Incubation is an art – that much every incubator manager knows. But can it be a science? The Colorado Venture Centers (CVC) believe they have made it one, or at least gotten pretty close.

Starting with a goal common to incubation programs everywhere – helping start-up firms succeed – CVC has developed a system to guide its companies through the early growth stage. The Investment Track program, winner of the 1999 NBIA Innovation Award at NBIA's 13th International Conference on Business Incubation in March, provides all CVC clients with an easy-to-understand process for turning good ideas into successful business opportunities. Essential to the program is CVC's Venture Guild, a group of nearly 140 experienced entrepreneurs, investors and management professionals committed to building strong businesses.

"From my experience, the basis of a company's success is experiential input from people who have been around the block and done it before," says CVC's CEO Jonas Kiken. "The heart of the program is people."

Since Investment Track's creation two years ago, five companies have graduated – each of them earning at least $400,000 in capital financing. What makes this rapid graduation and financing possible? According to Kiken, it's a systematic procedure with hands-on advisors.
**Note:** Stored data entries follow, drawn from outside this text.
(** C10, as stated, fails on the doubles of the server: with the benchmark
    absent, [estimateFuelOil380] has price 61.8 and previous close
    62.099999999999994 (the rounded sum of 61.8 and 0.3), so
    [price - previousClose] is -0.29999999999999716 and not the [change]
    -0.3; likewise [estimateGas92] has 0.029999999999999805 against 0.03. *)
Lemma estimate_change_rounds :
  (let q := Binary64.estimateFuelOil380 Binary64.Undefined in
   Binary64.change q = (-0.30)%float /\
   (Binary64.price q - Binary64.previousClose q
    = -0.29999999999999716)%float /\
   PrimFloat.eqb (Binary64.change q)
     (Binary64.price q - Binary64.previousClose q) = false) /\
  (let q := Binary64.estimateGas92 Binary64.Undefined in
   Binary64.change q = 0.03%float /\
   (Binary64.price q - Binary64.previousClose q
    = 0.029999999999999805)%float /\
   PrimFloat.eqb (Binary64.change q)
     (Binary64.price q - Binary64.previousClose q) = false).
Proof. cbv zeta. repeat split; vm_compute; reflexivity. Qed.

(** C10, amended.  For every benchmark price, absent or finite, the quote of
    each estimator has [change = price - previousClose] in exact arithmetic.
    On the doubles of the server the two agree up to rounding: with the
    benchmark absent they are equal for [estimateFuelOil05] and less than
    [1e-12] apart for [estimateFuelOil380] and [estimateGas92]. *)
Theorem estimate_change_up_to_rounding :
  (forall b : value, infinite b = false ->
     change (estimateFuelOil05 b)
     = vsub (price (estimateFuelOil05 b)) (previousClose (estimateFuelOil05 b)) /\
     change (estimateFuelOil380 b)
     = vsub (price (estimateFuelOil380 b))
         (previousClose (estimateFuelOil380 b)) /\
     change (estimateGas92 b)
     = vsub (price (estimateGas92 b)) (previousClose (estimateGas92 b))) /\
  (let q := Binary64.estimateFuelOil05 Binary64.Undefined in
   PrimFloat.eqb (Binary64.change q)
     (Binary64.price q - Binary64.previousClose q) = true) /\
  (let q := Binary64.estimateFuelOil380 Binary64.Undefined in
   Binary64.close (Binary64.change q)
     (Binary64.price q - Binary64.previousClose q) = true) /\
  (let q := Binary64.estimateGas92 Binary64.Undefined in
   Binary64.close (Binary64.change q)
     (Binary64.price q - Binary64.previousClose q) = true).
Proof.
  split; [exact estimate_change_exact |].
  cbv zeta. repeat split; vm_compute; reflexivity.
Qed.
The Investment Track began in 1997 when two Colorado incubators – the Colorado Biomedical Venture and the Colorado Innovation Foundation – merged to become the Colorado Venture Centers. With Jeffrey Nathanson as executive director, the newly restructured incubator staff set out to develop an exceptional business assistance program that would increase the number of local jobs and boost the tax base.

Nathanson, along with Gary Smith of the University of New Mexico business school, implemented what would become the Investment Track and dreamed up the idea of the Venture Guild. With support from Jane Evenson, a marketing professional from Evenson and Associates, and Kiken, the incubator assembled its client assistance program whose focus is step-by-step business success.

Through the Investment Track, Kiken says CVC quickly became a sort of virtual incubator. Although today some of the incubator's nine clients are located in-house, CVC focuses less on the client's physical demands and more on business strategy.

"What clients need are milestones to meet and experts to help them meet the milestones," he says. Venture Guild members fill the bill by teaching clients how to be effective businesspeople. Each client has a strategic team that hones in on the company's strengths and refines and improves any weaknesses.

A rigorous admissions process

A company's journey through the Investment Track begins with three major processes: preliminary assessment, formal application and acceptance into the program. During preliminary assessment, companies submit a Venture Profile – a two-page summary detailing the company's opportunity, position, market, management, achievements and financial status. This gives CVC a basic understanding of the company's readiness to participate in the program. The incubator looks for companies with business plans and opportunities for patents, copyrighting and trademarking. Companies with sufficient initial thought and preparation will be invited to apply.

During application, the company submits its business plan for review by a CVC "censor" – a Venture Guild member with experience in the company's industry. This censor then determines if the business plan will work, and why or why not.

Next Kiken and the incubator's client services director, Ron Baird, assemble a team of five to 10 Venture Guild members with experience in every facet of business necessary to the company. This group, which includes anyone from marketing experts to attorneys, holds a 90-minute meeting to evaluate the company and to determine its strengths and weaknesses. It issues a preliminary judgment and sets up a future meeting at which the company can provide additional materials needed for evaluation.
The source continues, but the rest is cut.